Tuesday, January 17, 2012

Big boys do cry.

I don't ever seriously refer to my husband as macho. It's not that he is a sissy or anything but he just doesn't come off as a tough guy. I actually am fine with this. I have dated tough guys and macho men and obviously that didn't work for me. I am crazy about James. He is no pussy, he flexes and it turns me on. Even though he isn't muscular when he shows off "the guns" there is a bit of a cut and I think it is super sexy. I often (half) jokingly tell him to ask where the gym is (ala' Chris Farley from Tommy Boy).

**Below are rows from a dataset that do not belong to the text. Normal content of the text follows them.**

Lemma createUser_save_rejected (latency : N) (error : Reason) :
  Database.saveUser (database this)
    (trace s ++
     [Logger_info ("사용자 생성 시도: " ++ data_name userData);
      EmailService_validateEmail (data_email userData)])%list
    (newUser_of userData s) =
    Some (latency, Rejected error) ->
  createUser this userData s =
    Thrown error
      {| clock := clock s + Z.of_N latency;
         trace :=
           (trace s ++ creation_calls userData s ++
            [Logger_error ("사용자 생성 실패: " ++ data_name userData) error])%list
      |}.
Proof.
  intros H. service_run. rewrite accepted.
  cbn [negb bind ret Monad_M Exc_M trace clock].
  rewrite <- !app_assoc. cbn [app]. unfold newUser_of in H. rewrite H.
  cbn [trace clock]. unfold creation_calls, newUser_of.
  rewrite <- !app_assoc. reflexivity.
Qed.

Lemma createUser_email_settled (latency1 latency2 : N) (savedUser : User)
    (o : Outcome bool) :
  Database.saveUser (database this)
    (trace s ++
     [Logger_info ("사용자 생성 시도: " ++ data_name userData);
      EmailService_validateEmail (data_email userData)])%list
    (newUser_of userData s) =
    Some (latency1, Fulfilled savedUser) ->
  EmailService.sendEmail (emailService this)
    (trace s ++ creation_calls userData s)%list
    (email savedUser) "환영합니다!"
    ("안녕하세요 " ++ name savedUser ++ "님, 회원가입을 축하합니다!") =
    Some (latency2, o) ->
  createUser this userData s =
    match o with
    | Fulfilled _ =>
        Returned savedUser
          {| clock := clock s + Z.of_N latency1 + Z.of_N latency2;
             trace :=
               (trace s ++ creation_calls userData s ++
                [welcome savedUser;
                 Logger_info ("사용자 생성 성공: " ++ name savedUser)])%list |}
    | Rejected error =>
        Thrown error
          {| clock := clock s + Z.of_N latency1 + Z.of_N latency2;
             trace :=
               (trace s ++ creation_calls userData s ++
                [welcome savedUser;
                 Logger_error
                   ("사용자 생성 실패: " ++ data_name userData) error])%list |}
    end.
Proof.
  intros Hsave Hsend. service_run. rewrite accepted.
  cbn [negb bind ret Monad_M Exc_M trace clock].
  rewrite <- !app_assoc. cbn [app]. unfold newUser_of in Hsave. rewrite Hsave.
  cbn [trace clock].
  unfold creation_calls, newUser_of in Hsend.
  rewrite <- !app_assoc. cbn [app]. rewrite Hsend.
  unfold creation_calls, newUser_of, welcome.
  destruct o; cbn [trace clock]; rewrite <- !app_assoc; reflexivity.
Qed.

End CreateUser.

(** X14.  With an accepted address, [createUser] saves the data under the
    identifier [Date.now()], then sends the welcome e-mail to the address
    of the record the database returned, and returns that record -- also
    when the e-mail service reports [false]: the delivery flag is not
    looked at. *)
Theorem createUser_saves_then_welcomes (this : UserService)
    (userData : UserData) (s : State) (latency1 latency2 : N)
    (savedUser : User) (sent : bool) :
  EmailService.validateEmail (emailService this)
    (trace s ++ [Logger_info ("사용자 생성 시도: " ++ data_name userData)])%list
    (data_email userData) = true ->
  Database.saveUser (database this)
    (trace s ++
     [Logger_info ("사용자 생성 시도: " ++ data_name userData);
      EmailService_validateEmail (data_email userData)])%list
    {| id := clock s;
       name := data_name userData;
       email := data_email userData;
       age := data_age userData;
       isActive := data_isActive userData |} =
    Some (latency1, Fulfilled savedUser) ->
  EmailService.sendEmail (emailService this)
    (trace s ++ creation_calls userData s)%list
    (email savedUser) "환영합니다!"
    ("안녕하세요 " ++ name savedUser ++ "님, 회원가입을 축하합니다!") =
    Some (latency2, Fulfilled sent) ->
  createUser this userData s =
    Returned savedUser
      {| clock := clock s + Z.of_N latency1 + Z.of_N latency2;
         trace :=
           (trace s ++
            [Logger_info ("사용자 생성 시도: " ++ data_name userData);
             EmailService_validateEmail (data_email userData);
             Database_saveUser
               {| id := clock s;
                  name := data_name userData;
                  email := data_email userData;
                  age := data_age userData;
                  isActive := data_isActive userData |};
             EmailService_sendEmail (email savedUser) "환영합니다!"
               ("안녕하세요 " ++ name savedUser
                  ++ "님, 회원가입을 축하합니다!");
             Logger_info ("사용자 생성 성공: " ++ name savedUser)])%list |}.
Proof.
  intros Hvalid Hsave Hsend.
  rewrite (createUser_email_settled this userData s Hvalid latency1 latency2
             savedUser (Fulfilled sent) Hsave Hsend).
  reflexivity.
Qed.

Lemma createUser_saves_then_welcomes_witness :
  createUser (mkUserService mock_database mock_emailService) carol_data state0 =
    Returned (newUser_of carol_data state0)
      {| clock := 1700000000000;
         trace :=
           (creation_calls carol_data state0 ++
            [welcome (newUser_of carol_data state0);
             Logger_info "사용자 생성 성공: Carol"])%list |}.
Proof.
  exact (createUser_saves_then_welcomes
           (mkUserService mock_database mock_emailService) carol_data state0
           0%N 0%N (newUser_of carol_data state0) true
           eq_refl eq_refl eq_refl).
Defined.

But even though you never just feel testosterone radiating from James he is a man. Except when he watches movies. He is a movie weeper!!! It's crazy because he just doesn't really cry. People he knows die and he doesn't shed a tear, ET goes home and he bawls. I see a sad news story on TV and I get misty eyed but even I don't cry like he does. The biggest causes of his leaky tear ducts have been The Notebook (and yes I cried at this), Big Fish, The Time Travelers Wife, The Bridge to Tarabithia, The Curious Case of Benjamin Button and those are only the ones I can think of right now.

And even though I never wanted him to be some tough guy or a macho man... is it weird it creeps me out when I see him cry? I know, I suck. I am an insensitive bitch but it just is freaky. I wish he'd just remove his tampon and suck it up and I actually have told him that before.

I know girls should want a sensitive man but I don't, but I do have something to pick on him for that offers me an immense amount of amusement. Then I can walk around the house signing my version of "Big Girls Don't Cry" aptly altered to "Big Boys Do Cry".